When I look at my experience with food over my lifetime, I have experienced the shift from processed-to-fresh twice. My mother—who grew up making meals for a huge family—described an arc in her cooking along the processed to fresh continuum over the course of my childhood. I can’t remember much canned food, since that period was pretty early, though waxed beans stick in my head. Of course we had Campbell’s soup and that sort of thing for lunches. Garlic was garlic salt, herbs were dried, butter was margarine. Olive oil wasn’t. Gradually more frozen vegetables showed up, instead of canned. Remember, of course, that this was Michigan in the seventies, before cheap gas and the impact of California-cuisine made trucked-in fresh vegetables standard in the winter. Then, increasingly, as her skills became more refined and her palette more sophisticated, we ate all fresh vegetables, fresh herbs, real butter, olive oil. My mom has always credited Julia Child for really opening her eyes culinarily. By the time I was a teenager, my mother was doing catering on the weekends.

So that was the first transition for me. Then I grew up and left home, and, like a good American, rebelled against everything I had learned. I ate processed food like it was going out of style (would that it were!). I regressed and ate spaghettios and franks; I ate things my mom would never serve, like Kraft mac & cheese; I tested out all the frozen “entrees;” and noshed my way through the fast-food chains and midwestern eateries. It wasn’t that I didn’t know how to cook—I started cooking when I was in my early teens at home—it’s that I had decided that cooking wasn’t me.

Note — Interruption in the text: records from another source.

(** C9, as the template has it: the rendered-content region is in the
    layout exactly when the viewport is at least 1150px wide or the
    configuration is not editable. The footer extension point needs a
    footer slot on top of that: a supplied footer slot is rendered, applied
    to the shared slot props inside the footer region, exactly under the
    same condition, and without a footer slot there is no footer region
    at all. On a narrower screen with [isEditable] set neither region is
    there and the supplied footer slot is not rendered: the layout is the
    same whatever the footer slot is. *)
Theorem rendered_content_gate :
  (renders_region "references-rendered" root = true ↔
     PrimFloat.leb 1150 (viewportWidth st) = true
     ∨ Js.truthy_flag (isEditable (configuration props)) = false)
  ∧ (∀ footer, slots slot_footer = Some footer →
       (footer_extension_point root = [footer (referenceSlotProps props st)] ↔
          PrimFloat.leb 1150 (viewportWidth st) = true
          ∨ Js.truthy_flag (isEditable (configuration props)) = false)
       ∧ (renders_region "references-footer" root = true ↔
            PrimFloat.leb 1150 (viewportWidth st) = true
            ∨ Js.truthy_flag (isEditable (configuration props)) = false))
  ∧ (slots slot_footer = None →
     footer_extension_point root = []
     ∧ renders_region "references-footer" root = false)
  ∧ (PrimFloat.leb 1150 (viewportWidth st) = false →
     isEditable (configuration props) = Some true →
     renders_region "references-rendered" root = false
     ∧ renders_region "references-footer" root = false
     ∧ footer_extension_point root = []
     ∧ ∀ slots', same_but_footer slots slots' →
         document_element props slots' attrs_class reset scrollbars st = root).
Proof.
  rewrite rendered_region_shown, footer_region_shown, footer_extension_point_shown.
  rewrite <- showRenderedContent_iff. split_and!.
  - done.
  - intros footer Hfooter. unfold slot_supplied. rewrite Hfooter.
    rewrite <- !showRenderedContent_iff.
    destruct (showRenderedContent props st); split; split; done.
  - intros Hnone. unfold slot_supplied. rewrite Hnone.
    by destruct (showRenderedContent props st).
  - intros Hsmall Hedit.
    assert (showRenderedContent props st = false) as Hhide.
    { unfold showRenderedContent, isLargeScreen. by rewrite Hsmall, Hedit. }
    rewrite Hhide. split_and!; [done | done | done |].
    intros slots' Hsame. unfold document_element. rewrite Hhide.
    unfold header_region, navigation_region, editor_region, api_client_modal.
    cbv zeta.
    rewrite !(render_slot_same_but_footer slots' _ _ Hsame) by discriminate.
    reflexivity.
Qed.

It was actually not until my early thirties that I really returned to cooking with pleasure and enthusiasm. When I met Patrick he was a fast-learning fledgling culinary adventurer. One of the first meals he made me was an amazing Mexican stew, from Elizabeth Lambert Ortiz, her Pollo con Especias—spiced chicken—to which he had added various vegetables. It was rich and mysterious. I was nervous and wary. Then I was won over by its hearty deliciousness, and by the man who would serve me such wonder, made by his own hands.

Patrick and I embraced cooking (and quite a few pounds) together early in our relationship, exploring various ethnic cuisines—Indian and Mexican being our favorites. Later, on moving to the Bay Area, we were further influenced by the fresh-foods culture of northern California. After reading Fast Food Nation and deciding not to eat fast food or factory-farmed meat any longer we were nudged even further toward the fresh and the home-cooked, as the restaurants we plied in the Bay Area were not, generally, serving sustainably-raised meats. (We still miss the flavors of the amazing Mexican food stands. I am grateful that we experienced them before our “conversion”!)

And so, another arc from processed to fresh, whose end point I have still not discovered. And both times this arc has brought me to a more vivid appreciation for what I taste and ingest. Sometimes “intensity” feels like a term to describe “untutored” as when I experiment with spelt in my bread-baking! As we experiment with some new ingredient or cooking method I am brought to mind of what cooking for a family must have been like before the world’s foodstuffs were at our fingertips at our local stores. Heck, before there really were much in the way of cookbooks to even suggest some interesting variations on the same old salt pork stew or griddle cakes!

All of which brings me to the subject of this post: salad dressing. Yes, folks, all that was an introduction to a discussion of salad dressing.

Patrick and I have developed a certain division of labor in the kitchen. Some things we cook together, but certain things are always made by one or the other of us. Patrick, for example, makes the stocks, and the mayo. I always make the salad dressing.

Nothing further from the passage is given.